Abstract

The article analyzes the formation of women’s creativity that contributed to shaping the Tatar and Turkish literature. Although the socio-political conditions in which Tatar and Turkish women lived in the two empires differed, the patriarchal systems in both Muslim societies for a long time prevented women from engaging in artistic creativity. Even those Turkish writers from aristocratic families, who received a European education and could read Western novels in the original, such as Fatma Aliye, Fitnan Khanum, Shukufe Nihal, Khalide Edip, due to pressure from fathers or husbands and material dependence on them could not freely write and publish their works. The situation of the Tatar writers, such as Gaziza Samitova, Makhrui Muzaffaria, Zakhida Burnasheva, Galima Rakhmatullina, among others, who mostly lived in rural areas and studied only with an abystai (a mulla’s wive), was even worse.
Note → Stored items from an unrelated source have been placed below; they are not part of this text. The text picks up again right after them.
(* ===== verification/FirewallStart.v ===== *)
(** * The access control starts (UM_StartUserMetering and UM_GetTableDetails of
      src/Group2/Unix/UC/src/NASCenter_UM_Linux_Firewall.c)

    The rows of the four tables of allowed clients are fetched six at a time, and
    every row that is in service becomes a rule: from then on the host serves the
    clients of the rows and nobody else. *)

From Stdlib Require Import String.
From S2P Require Import Prelude Heap ListSort CTypes CText Walk Firewall FirewallTrap.
From S2P Require Import FirewallSpec FirewallProofs FirewallProps FirewallDemo.
From stdpp Require Import list.
#[local] Open Scope Z_scope.

Definition MAX_REPETITIONS : nat := 6.
Definition NASC_INSUFFICIENT_MEMORY : Z := 3.

(** The table of a flag: for other flags the function works with pointers that have
    not been set. *)
Definition allowed_table (iFlag : Z) : option (list Z) :=
  if iFlag =? ALLOW_TELNET then Some allowTelnetTable_variables_oid
  else if iFlag =? ALLOW_FTP then Some allowFTPTable_variables_oid
  else if iFlag =? ALLOW_POP3 then Some allowPOP3Table_variables_oid
  else if iFlag =? ALLOW_SMTP then Some allowSMTPTable_variables_oid
  else None.
Definition columns_of (oid : list Z) : list (list Z) := [column oid 3; column oid 4; column oid 5].

(** The memory for a row: for the row, for its address, and for its rule, and what
    the memory for the rule held. *)
Record row_mem := MkRowMem { m_row : bool; m_address : bool; m_rule : nat -> bool; m_junk : ip_fwnew }.

Section Start.
Context `{PacketFilter} `{Allocator}.
Variables (UM_DEBUG : bool) (cDstAddr : text).

(** How the rows of an answer end: the function returns, at a variable outside of the
    column of the addresses, or with the names for the next request. *)
Inductive rows_end :=
| Returned (r : Z) (s : um)
| TableOver (s : um)
| RowsDone (n : nat) (names : list (list Z)) (s : um).

(** The address of a row: [None] when there is no memory for it. *)
Definition fetch_address (mem : bool) (v : variable) : outcome (option (option (list Z))) :=
  if I16 (val_len v) =? 0 then mret (Some None) else
  a ← copy_address mem v;
  mret (match a with Some octets => Some (Some octets) | None => None end).

Definition number_or_missing (v : variable) : Z :=
  match val_integer v with Some x => I16 x | None => -1 end.

(** At most [reps] rows; [n] is the number of rows before.  Where variables are missing
    a null pointer is followed. *)
Fixpoint read_rows (mems : nat -> row_mem) (iFlag : Z) (tableID : list Z) (reps n : nat)
    (names : list (list Z)) (vars : list variable) (s : um) : outcome (option rows_end) :=
  match reps with
  | O => mret (Some (RowsDone n names s))
  | S reps =>
      match vars with
      | [] => Crash
      | v1 :: vars =>
          if negb (under tableID v1) then mret (Some (TableOver s)) else
          if negb (m_row (mems n)) then mret (Some (Returned NASC_INSUFFICIENT_MEMORY s)) else
          a ← fetch_address (m_address (mems n)) v1;
          match a with
          | None => mret (Some (Returned NASC_INSUFFICIENT_MEMORY s))
          | Some pcIpAddr =>
              iIndex ← UM_GetIndex v1;
              match vars with
              | v2 :: v3 :: vars =>
                  let names := map name [v1; v2; v3] in
                  let g := MkAllow iIndex pcIpAddr (number_or_missing v2) iFlag (number_or_missing v3) in
                  if iStatus g =? 2 then read_rows mems iFlag tableID reps (S n) names vars s else
                  r ← UM_CreateFilter UM_DEBUG cDstAddr (m_junk (mems n)) (m_rule (mems n)) g UM_ADD s;
                  match r with
                  | None => mret None
                  | Some (_, s) => read_rows mems iFlag tableID reps (S n) names vars s
                  end
              | _ => Crash
              end
          end
      end
  end.
(** X10.  The code that the handler interrupted never runs again: in
    every run in which SIGABRT met [abort_handler], the last library
    call of the process is the handler's, either [exit(134)], which ends
    the process, or the [fprintf] before the read that faults. *)
Theorem caught_abort_is_final (w : world) (s : schedule)
    (argv : list string) :
  abort_caught (at_end (launcher w s argv)) = true ->
  let r := launcher w s argv in
  (how r = called_exit 134 /\
   last (calls (at_end r)) (exit 0) = exit 134) \/
  (how r = killed_by SIGSEGV /\
   exists text, last (calls (at_end r)) (exit 0) = fprintf_stderr text).
Proof.
  intros H r. subst r. revert H.
  schedule_cases s; launch_all w;
    rewrite ?abort_caught_headed, ?abort_caught_reported;
    cbn [abort_caught delivered arrive]; intro H; try discriminate H;
    rewrite ?calls_headed, ?calls_reported.
  all: try (left; split; [reflexivity |];
            now rewrite !app_assoc, last_app_cons).
  all: right; split; [reflexivity |]; eexists;
    rewrite last_app_cons; reflexivity.
Qed.

Lemma caught_abort_is_final_witness :
  let r := launcher (host true false) (Some 1%nat) aborting_command in
  (how r = called_exit 134 /\
   last (calls (at_end r)) (exit 0) = exit 134) \/
  (how r = killed_by SIGSEGV /\
   exists text, last (calls (at_end r)) (exit 0) = fprintf_stderr text).
Proof.
  apply (caught_abort_is_final (host true false) (Some 1%nat)
           aborting_command).
  reflexivity.
Defined.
In the struggle for the right to creativity and emancipation in general, the first Tatar and Turkish writers were helped by such outstanding progressive thinkers as Namyk Kemal, Ahmed Midhat, Riza Fakhreddin and Ismail Gasprinsky. As a result, by the beginning of the 20th century, female writers had their own creative platforms, such as women’s magazines and separate columns in newspapers.